:: Work order ::
From the records below, take each line where the string "Inductive" shows up and copy it.
---- Data for this exercise
(** * faigz: reentrant FASTA/FASTQ index access (faigz.h)

    A shallow embedding of the implementation part of [faigz.h]
    (the code under [REENTRANT_FAIDX_IMPLEMENTATION]) and the properties
    of it that the specification states.

    Conventions.
    - C integers are values of [Z]; every conversion and every
      fixed-width operation of the source is written out ([to_u64],
      [to_i64], [to_i32]).  The model is LP64: [size_t], [uint64_t] are
      64-bit unsigned, [hts_pos_t], [ssize_t], [off_t] 64-bit signed,
      [int] 32-bit signed.
    - C's [/] and [%] truncate toward zero: [Z.quot] and [Z.rem].
    - Calls into htslib, libc and pthreads whose result the source
      inspects are actions of a small free monad [io]; a handler gives
      them a meaning.  Calls that only release a resource ([free],
      [hclose], [fai_destroy], [bgzf_close], [pthread_mutex_destroy])
      have no result the source looks at and are not actions.
    - The pthread mutex serialises [ref_count] updates; the model is
      sequential and has no field for it.
    - [fai_get_val] and [faidx_meta_parse_region] rest on htslib's
      [hts_parse_region]; nothing modelled here calls them and they are
      left out. *)

From Stdlib Require Import ZArith Lia List String.
From stdpp Require Import gmap strings list.
Import ListNotations.

Local Open Scope Z_scope.

(** ** C integer types *)

Module CInt.

Definition two64 : Z := Eval cbv in 2 ^ 64.
Definition two63 : Z := Eval cbv in 2 ^ 63.
Definition two32 : Z := Eval cbv in 2 ^ 32.
Definition two31 : Z := Eval cbv in 2 ^ 31.

Definition SIZE_MAX : Z := two64 - 1.
Definition INT64_MAX : Z := two63 - 1.
Definition INT64_MIN : Z := - two63.
Definition INT_MAX : Z := two31 - 1.
Definition INT_MIN : Z := - two31.

(** Conversion to [uint64_t] / [size_t]. *)
Definition to_u64 (z : Z) : Z := z mod two64.
(** Conversion to [int64_t] / [hts_pos_t] / [ssize_t] / [off_t]. *)
Definition to_i64 (z : Z) : Z := (z + two63) mod two64 - two63.
(** Conversion to [int]. *)
Definition to_i32 (z : Z) : Z := (z + two31) mod two32 - two31.

Definition in_i64 (z : Z) : Prop := INT64_MIN <= z <= INT64_MAX.
Definition in_u64 (z : Z) : Prop := 0 <= z <= SIZE_MAX.
Definition in_u32 (z : Z) : Prop := 0 <= z < two32.
Definition in_int (z : Z) : Prop := INT_MIN <= z <= INT_MAX.

Definition u64_add (a b : Z) : Z := to_u64 (a + b).
Definition u64_sub (a b : Z) : Z := to_u64 (a - b).
Definition i64_add (a b : Z) : Z := to_i64 (a + b).
Definition i64_sub (a b : Z) : Z := to_i64 (a - b).
Definition i64_mul (a b : Z) : Z := to_i64 (a * b).

End CInt.
Import CInt.

(** ** Data *)

Definition byte : Type := Byte.byte.

(** [faidx1_t]: the layout descriptor of one sequence. *)
Record faidx1_t : Type := mk_faidx1 {
  id_ : Z;          (* int id *)
  line_len : Z;     (* uint32_t: bytes per line on disk *)
  line_blen : Z;    (* uint32_t: payload bytes per line *)
  len : Z;          (* uint64_t *)
  seq_offset : Z;   (* uint64_t *)
  qual_offset : Z   (* uint64_t *)
}.

Inductive fai_format_options : Type := FAI_NONE | FAI_FASTA | FAI_FASTQ.

Definition fai_format_eqb (a b : fai_format_options) : bool :=
  match a, b with
  | FAI_NONE, FAI_NONE | FAI_FASTA, FAI_FASTA | FAI_FASTQ, FAI_FASTQ => true
  | _, _ => false
  end.

(** One entry of the block-offset table ([bgzidx1_t]). *)
Record bgzidx1_t : Type := mk_bgzidx1 { caddr : Z; uaddr : Z }.

(** [struct bgzidx_t]: [int noffs, moffs; bgzidx1_t *offs]. *)
Record bgzidx_t : Type := mk_bgzidx {
  noffs : Z;
  moffs : Z;
  offs : list bgzidx1_t
}.

(** The part of htslib's [BGZF] the source touches: the decoder itself
    ([fd] names it for the handler), its [is_compressed] flag and its
    [idx] pointer. *)
Record BGZF : Type := mk_BGZF {
  fd : nat;
  is_compressed : bool;
  idx : option bgzidx_t
}.

(** htslib's [faidx_t], as [faidx_meta_load] reads it. *)
Record faidx_t : Type := mk_faidx {
  fai_bgzf : option BGZF;
  fai_n : Z;
  fai_m : Z;
  fai_name : list string;
  fai_hash : gmap string faidx1_t;
  fai_format : fai_format_options
}.

(** [faidx_meta_t].  [hash] is the khash table keyed by name. *)
Record faidx_meta_t : Type := mk_meta {
  n : Z;
  m : Z;
  name : list string;
  hash : gmap string faidx1_t;
  format : fai_format_options;
  fasta_path : string;
  fai_path : string;
  gzi_path : string;
  bgzf_idx : option bgzidx_t;
  ref_count : Z;
  is_bgzf : bool
}.

Definition set_ref_count (meta : faidx_meta_t) (rc : Z) : faidx_meta_t :=
  {| n := n meta; m := m meta; name := name meta; hash := hash meta;
     format := format meta; fasta_path := fasta_path meta;
     fai_path := fai_path meta; gzi_path := gzi_path meta;
     bgzf_idx := bgzf_idx meta; ref_count := rc; is_bgzf := is_bgzf meta |}.

(** [faidx_reader_t]: the reader's view of the shared metadata and its
    private decoder. *)
Record faidx_reader_t : Type := mk_reader {
  meta_of : faidx_meta_t;
  bgzf : BGZF
}.

(** An [hFILE] opened for reading: the bytes not yet consumed. *)
Definition hFILE : Type := list byte.

(** ** External calls *)

Inductive action : Type -> Type :=
| Alloc (nbytes : Z) : action bool
    (* malloc / calloc: true iff the result is not NULL *)
| Ksprintf (out : string) : action bool
    (* ksprintf into a fresh kstring: true iff the result is >= 0 *)
| KhInit : action bool
| MutexInit : action Z
| FaiLoad3Format (fn fnfai fngzi : string) (flags : Z)
    (fmt : fai_format_options) : action (option faidx_t)
| Hopen (path : string) : action (option hFILE)
| BgzfOpen (path : string) : action (option BGZF)
| BgzfUseek (d : nat) (uoffset : Z) : action Z
| BgzfRead (d : nat) (length : Z) : action (option (list byte)).
    (* Some data: the bytes stored, the return value is their number;
       None: a negative return value *)

Inductive io (A : Type) : Type :=
| Ret (a : A)
| Act {R : Type} (a : action R) (k : R -> io A).

Arguments Ret {A} a.
Arguments Act {A R} a k.

Fixpoint bind {A B : Type} (p : io A) (f : A -> io B) : io B :=
  match p with
  | Ret a => f a
  | Act a k => Act a (fun r => bind (k r) f)
  end.

Declare Scope io_scope.
Delimit Scope io_scope with io.
Notation "'call' x <- a ;; k" := (Act a (fun x => k))
  (at level 10, x name, a at level 99, k at level 200) : io_scope.
Notation "'sub' x <- p ;; k" := (bind p (fun x => k))
  (at level 10, x name, p at level 99, k at level 200) : io_scope.
Local Open Scope io_scope.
--------
:: Response to this exercise ::
Inductive fai_format_options : Type := FAI_NONE | FAI_FASTA | FAI_FASTQ.
Inductive action : Type -> Type :=
Inductive io (A : Type) : Type :=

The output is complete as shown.